Exercise brief: Using the records below, give again exactly the lines from the line that contains "Lemma blocks_well_formed : forall" through the line that contains "assert (Hp : Forall tidy parts).", both ends included, and only those.

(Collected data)
-.-.-
(** No piece that [re.split] cuts off holds two whitespace characters in a
    row. *)
Lemma split_gapless : forall n i cur s,
    gapless (rev cur ++ firstn 1 s) = true ->
    Forall (fun p => gapless p = true) (Re.split_from PARTS_RE n i cur s).
Proof.
  induction n as [|n IH]; intros i cur s H; simpl.
  - constructor; [|constructor]. apply gapless_prefix in H. exact H.
  - destruct (Re.match_at PARTS_RE i s) as [[i' s']|] eqn:E.
    + constructor; [apply gapless_prefix in H; exact H|].
      apply IH. simpl. destruct s' as [|c [|c' s']]; reflexivity.
    + destruct s as [|c s].
      * constructor; [|constructor]. apply gapless_prefix in H. exact H.
      * apply IH. simpl rev. simpl firstn in H.
        destruct s as [|c' s]; [simpl; rewrite app_nil_r; exact H|].
        simpl firstn. apply gapless_snoc; [exact H|].
        destruct (Re.space c && Re.space c') eqn:Ew; [|reflexivity].
        destruct (@parts_match_wide i (c :: c' :: s) Ew) as [r Hr]. congruence.
Qed.

Lemma split_parts_gapless : forall s,
    Forall (fun p => gapless p = true) (Re.split PARTS_RE s).
Proof.
  intros s. unfold Re.split. apply split_gapless. simpl.
  destruct s as [|c [|c' s]]; reflexivity.
Qed.

(** ** What the strategies return *)

Section EntryFacts.
Variable L : PyLib.

Lemma nth_tidy : forall (cells : list str) i, Forall tidy cells -> tidy (nth i cells []).
Proof.
  intros cells i H. destruct (nth_in_or_default i cells []) as [Hin| ->]; [|apply tidy_nil].
  rewrite Forall_forall in H. apply H. exact Hin.
Qed.

Lemma row_entries_well_formed : forall cells,
    Forall tidy cells -> Forall (well_formed L) (row_entries L cells).
Proof.
  intros cells Hc. unfold row_entries.
  destruct (negb match cells with [] => false | _ :: _ => true end || is_header_row L cells);
    [constructor|].
  destruct (length cells <? 2); [constructor|].
  destruct (_is_code L (nth 0 cells [])) eqn:E; [|constructor].
  constructor; [|constructor]. split; [exact E|]. cbn [serbian latin]. split.
  - apply nth_tidy. exact Hc.
  - destruct (3 <=? length cells); [apply nth_tidy; exact Hc|apply tidy_nil].
Qed.

Lemma row_cells_tidy : forall row, Forall tidy (row_cells L row).
Proof.
  intros row. unfold row_cells. apply Forall_forall. intros c Hin.
  apply in_map_iff in Hin. destruct Hin as (cell & <- & _). apply normalize_tidy.
Qed.

Lemma flat_map_forall : forall (A B : Type) (P : B -> Prop) (f : A -> list B) l,
    (forall x, In x l -> Forall P (f x)) -> Forall P (flat_map f l).
Proof.
  intros A B P f l H. apply Forall_forall. intros y Hy.
  apply in_flat_map in Hy. destruct Hy as (x & Hx & Hy).
  specialize (H x Hx). rewrite Forall_forall in H. apply H. exact Hy.
Qed.

Lemma tables_well_formed : forall soup, Forall (well_formed L) (_parse_from_tables L soup).
Proof.
  intros soup. unfold _parse_from_tables.
  apply flat_map_forall. intros table _. apply flat_map_forall. intros row _.
  apply row_entries_well_formed. apply row_cells_tidy.
Qed.

Lemma element_text_tidy : forall element, tidy (element_text L element).
Proof.
  intros [[i e]|]; simpl; [apply normalize_tidy|apply tidy_nil].
Qed.

Lemma blocks_well_formed : forall soup,
    Forall (well_formed L) (_parse_from_structured_blocks L soup).
Proof.
  intros soup. unfold _parse_from_structured_blocks.
  apply flat_map_forall. intros container _. unfold block_entries.
  match goal with |- context [negb (_is_code L ?c)] => destruct (_is_code L c) eqn:E end;
    [|constructor].
  constructor; [|constructor]. split; [exact E|].
  split; apply element_text_tidy.
Qed.

Lemma line_entries_well_formed : forall line, Forall (well_formed L) (line_entries L line).
Proof.
  intros line. apply Forall_forall. intros e He.
  split; [eapply line_entries_code; exact He|].
  unfold line_entries in He.
  destruct (Re.match_ (LINE_RE L) line) as [[n g]|]; [|contradiction].
  destruct He as [<-|[]]. cbn [serbian latin].
  set (parts := map Str.strip _).
  assert (Hp : Forall tidy parts).
  { apply Forall_forall. intros c Hc. apply in_map_iff in Hc.
    destruct Hc as (x & <- & Hx). apply filter_In in Hx. destruct Hx as [Hx _].
    split; [apply strip_idem|]. apply gapless_strip.
    pose proof (split_parts_gapless
                  match Re.group g 2 with Some s => s | None => [] end) as Hg.
    rewrite Forall_forall in Hg. apply Hg. exact Hx. }
  split.
  - destruct parts; [apply tidy_nil|]. apply nth_tidy. exact Hp.
  - destruct (1 <? length parts); [apply nth_tidy; exact Hp|apply tidy_nil].
Qed.

Lemma text_blocks_well_formed : forall soup,
    Forall (well_formed L) (_parse_from_text_blocks L soup).
Proof.
  intros soup. unfold _parse_from_text_blocks.
  apply flat_map_forall. intros line _. apply line_entries_well_formed.
Qed.

Lemma run_well_formed : forall s soup, Forall (well_formed L) (run L s soup).
Proof.
  intros [| |] soup; simpl;
    [apply tables_well_formed|apply blocks_well_formed|apply text_blocks_well_formed].
Qed.

Lemma parse_entries_well_formed : forall soup, Forall (well_formed L) (_parse_entries L soup).
Proof.
  intros soup. unfold _parse_entries, _parse_entries_calls, run. simpl app.
  destruct (_parse_from_tables L soup) eqn:E1.
  - simpl app. destruct (_parse_from_structured_blocks L soup) eqn:E2.
    + simpl. apply text_blocks_well_formed.
    + simpl. rewrite <- E2. apply blocks_well_formed.
  - simpl. rewrite <- E1. apply tables_well_formed.
Qed.

End EntryFacts.

(** X3. Every entry a strategy returns, and so every entry of
    [_parse_entries], has a code that [_is_code] accepts and descriptions
    that have no whitespace at either end and no two whitespace characters
    in a row. *)
Theorem X3_extracted_entries_are_well_formed : forall (L : PyLib) (soup : node),
    (forall s, Forall (well_formed L) (run L s soup))
    /\ Forall (well_formed L) (_parse_entries L soup).
Proof.
  intros L soup. split; [intros s; apply run_well_formed|apply parse_entries_well_formed].
Qed.

(** ** The merger, step by step *)

Module MergeFacts.
Import Dedup DedupFacts.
-.-.-
Solved exercise:
Lemma blocks_well_formed : forall soup,
    Forall (well_formed L) (_parse_from_structured_blocks L soup).
Proof.
  intros soup. unfold _parse_from_structured_blocks.
  apply flat_map_forall. intros container _. unfold block_entries.
  match goal with |- context [negb (_is_code L ?c)] => destruct (_is_code L c) eqn:E end;
    [|constructor].
  constructor; [|constructor]. split; [exact E|].
  split; apply element_text_tidy.
Qed.

Lemma line_entries_well_formed : forall line, Forall (well_formed L) (line_entries L line).
Proof.
  intros line. apply Forall_forall. intros e He.
  split; [eapply line_entries_code; exact He|].
  unfold line_entries in He.
  destruct (Re.match_ (LINE_RE L) line) as [[n g]|]; [|contradiction].
  destruct He as [<-|[]]. cbn [serbian latin].
  set (parts := map Str.strip _).
  assert (Hp : Forall tidy parts).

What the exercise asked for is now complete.